MyPOV: Not mentioned is the need to get that data usable - demanding AI solutions.
Notably, a few examples of technology providers that are infusing their DataOps and/or
information integration offerings with AI are:
Informatica: Introduced three years ago, Informatica announced a product called
CLAIRE, which purported to be a suite of AI capabilities infused in its extensive product
platform.
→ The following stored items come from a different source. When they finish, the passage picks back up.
(* ===== verification/JsonContainment.v ===== *)
(** * What the JSON tests decide

    SQLite's evaluation of the conditions of [JsonConditions]: each test decides
    containment, or equality, of JSON values, and a null matches none. *)

From S2P Require Import Prelude Dialect Filters Decimals SqliteJson JsonNumbers JsonConditions.
Local Open Scope tide_scope.

(** ** What the conditions decide *)

(** [o] is the answer to [P], a yes or a no. *)
Definition decides (o : Outcome) (P : Prop) : Prop := o = Yes ∧ P ∨ o = No ∧ ¬ P.

Lemma decides_iff o P Q : (P ↔ Q) → decides o P → decides o Q.
Proof. unfold decides. tauto. Qed.

#[export] Instance decides_proper o : Proper (iff ==> iff) (decides o).
Proof. intros P Q HPQ. split; by apply decides_iff. Qed.

Lemma decides_outcome b (P : Prop) : (b = true ↔ P) → decides (outcome b) P.
Proof. unfold decides. destruct b; cbn; [left|right]; intuition congruence. Qed.

Lemma decides_and a b P Q : decides a P → (P → decides b Q) → decides (and_then a b) (P ∧ Q).
Proof. intros [[-> HP]|[-> HP]] Hb; [|by right; cbn; split; [|intros [? ?]]]. destruct (Hb HP) as [[-> HQ]|[-> HQ]]; [by left|right]. cbn. tauto. Qed.

Lemma decides_or a b P Q : decides a P → decides b Q → decides (or_else a b) (P ∨ Q).
Proof. intros [[-> HP]|[-> HP]]; [by left; split; [|left]|]. intros [[-> HQ]|[-> HQ]]; [left|right]; cbn; tauto. Qed.

Lemma decides_negation o P : decides o P → decides (negate o) (¬ P).
Proof. intros [[-> HP]|[-> HP]]; [right|left]; tauto. Qed.
Definition array_removed (col : str) (kind : option ColumnType) (value : Json) (db : DatabaseType) (params : Params)
    : Params * str :=
  match db with
  | Postgres =>
      let '(params, marker) := push_param db params (json_to_array_element value kind) in
      (params, lit "array_remove(" ++ col ++ lit ", " ++ marker ++ lit ")")
  | MySQL | MariaDB =>
      let equal := mysql_json_equals db (lit "tideorm_element.v") in
      let null_guard := if is_null value then lit "tideorm_element.v IS NOT NULL AND " else [] in
      (params ++ [json_scalar_parameter value],
       lit "CASE WHEN " ++ col ++ lit " IS NULL THEN NULL WHEN JSON_TYPE(" ++ col ++ lit ") <> 'ARRAY' THEN " ++ col
        ++ lit " ELSE (SELECT COALESCE(JSON_ARRAYAGG(JSON_EXTRACT(tideorm_element.v, '$')), JSON_ARRAY()) FROM JSON_TABLE("
        ++ col ++ lit ", '$[*]' COLUMNS (v JSON PATH '$')) AS tideorm_element WHERE " ++ null_guard ++ lit "NOT COALESCE("
        ++ equal ++ lit ", FALSE)) END")
  | SQLite =>
      let '(equal, values) := sqlite_json_element_equals (lit "tideorm_element") value in
      (params ++ values,
       lit "CASE WHEN " ++ col ++ lit " IS NULL THEN NULL WHEN json_type(" ++ col ++ lit ") <> 'array' THEN " ++ col
        ++ lit " ELSE (SELECT json_group_array(json(tideorm_element.json -> tideorm_element.fullkey) ORDER BY tideorm_element.key) FROM json_each("
        ++ quote_ident db table_name ++ lit "." ++ col ++ lit ") AS tideorm_element WHERE NOT " ++ equal ++ lit ") END")
  end.

(** [sqlite_json_set]; a path with no step is refused before. *)
Definition sqlite_json_set (col : str) (parent : list JsonPathStep) (last : JsonPathStep) (value : Json) (params : Params)
    : Params * str :=
  let bind value params := push_param SQLite params value in
  let path steps suffix := StringValue (Some (json_path_text steps ++ suffix)) in
  let steps := parent ++ [last] in
  match last with
  | Member _ =>
      let '(params, parent_path) := bind (path parent []) params in
      let '(params, target) := bind (path steps []) params in
      let '(params, value) := bind (json_scalar_parameter value) params in
      (params, lit "CASE WHEN json_type(" ++ col ++ lit ", " ++ parent_path ++ lit ") IS NOT 'object' THEN " ++ col
        ++ lit " ELSE json_set(" ++ col ++ lit ", " ++ target ++ lit ", json(" ++ value ++ lit ")) END")
  | Element index =>
      let '(params, parent_path) := bind (path parent []) params in
      let '(params, length_path) := bind (path parent []) params in
      let '(params, target) := bind (path steps []) params in
      let '(params, replaced) := bind (json_scalar_parameter value) params in
      let '(params, end_) := bind (path parent (lit "[#]")) params in
      let '(params, appended) := bind (json_scalar_parameter value) params in
      (params, lit "CASE WHEN json_type(" ++ col ++ lit ", " ++ parent_path ++ lit ") IS NOT 'array' THEN " ++ col
        ++ lit " WHEN json_array_length(" ++ col ++ lit ", " ++ length_path ++ lit ") > " ++ show_N index
        ++ lit " THEN json_set(" ++ col ++ lit ", " ++ target ++ lit ", json(" ++ replaced ++ lit ")) ELSE json_insert("
        ++ col ++ lit ", " ++ end_ ++ lit ", json(" ++ appended ++ lit ")) END")
  end.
It took another to years for me to understand more or less what they were
doing. CLAIRE is now a standalone product with devoted engineers, marketing, and
management, which provides AI (ML, various types of Neural Nets, NLP) to support the
entire product platform.
UnifiSofware (now part of Boomi): Unifi OneMind AI technology underlies the
functionality from data prep and data catalog recommendations to the discovery of
similar datasets, to Natural Language Query support. Based on a Knowledge Graph, it
employs Recurrent Convolutional Neural Network, Hidden Markov Model, and Gene
Sequencing algorithms.
5. Trifacta describes itself as a “data wrangler” (which so far is not an official, technical
term, but maybe watch this space). It uses a combination of machine learning with
human nudging to query and organize data to produce various insights.
Paxata (now part of DataRobot) Paxata has AI-like capabilities though not explicitly
described as an an AI engine. It possesses the ability to auto-discover dependent data
preparation projects and data sets and automatically creates multi-project data flows. It
goes without saying that DataRobot, a company conceived as an AI company, will add
AI to Paxata’s data integration and catalog capabilities.
Tamr: There are two main places where Tamr uses machine learning: entity
consolidation (deduplification) and entity classification. An interesting aspect of this is
that Tamr uses reinforcement learning when there isn’t sufficient training data to build a
model initially. Entity classification (record classification) is a multi-step process, with ML
parts.
My take
The bulk of conversations about AI involve people, applications, and automation – the
end of the application train. Opportunities for AI to energize the invisible parts of that
train are maturing and will provide a boost to the AI success (failure) experience.
Maye a little tangential to my suggestion, Hackernoon opines:
When AI is applied to how we develop applications, it will transform the way we used to
manage the infrastructure. AIOps will replace DevOps, and it will enable your IT
department staff to conduct precise root cause analysis. Additionally, it will make it easy
for you to find useful insights and patterns from massive data set in no time. Large scale
enterprises and cloud vendors will benefit from the convergence of DevOps with AI.
I’d have to ask Irfan Ahmed Khan what happened to DataOps, which seems to have
come and gone in no time, but I suppose AIOps is just smarter DataOps.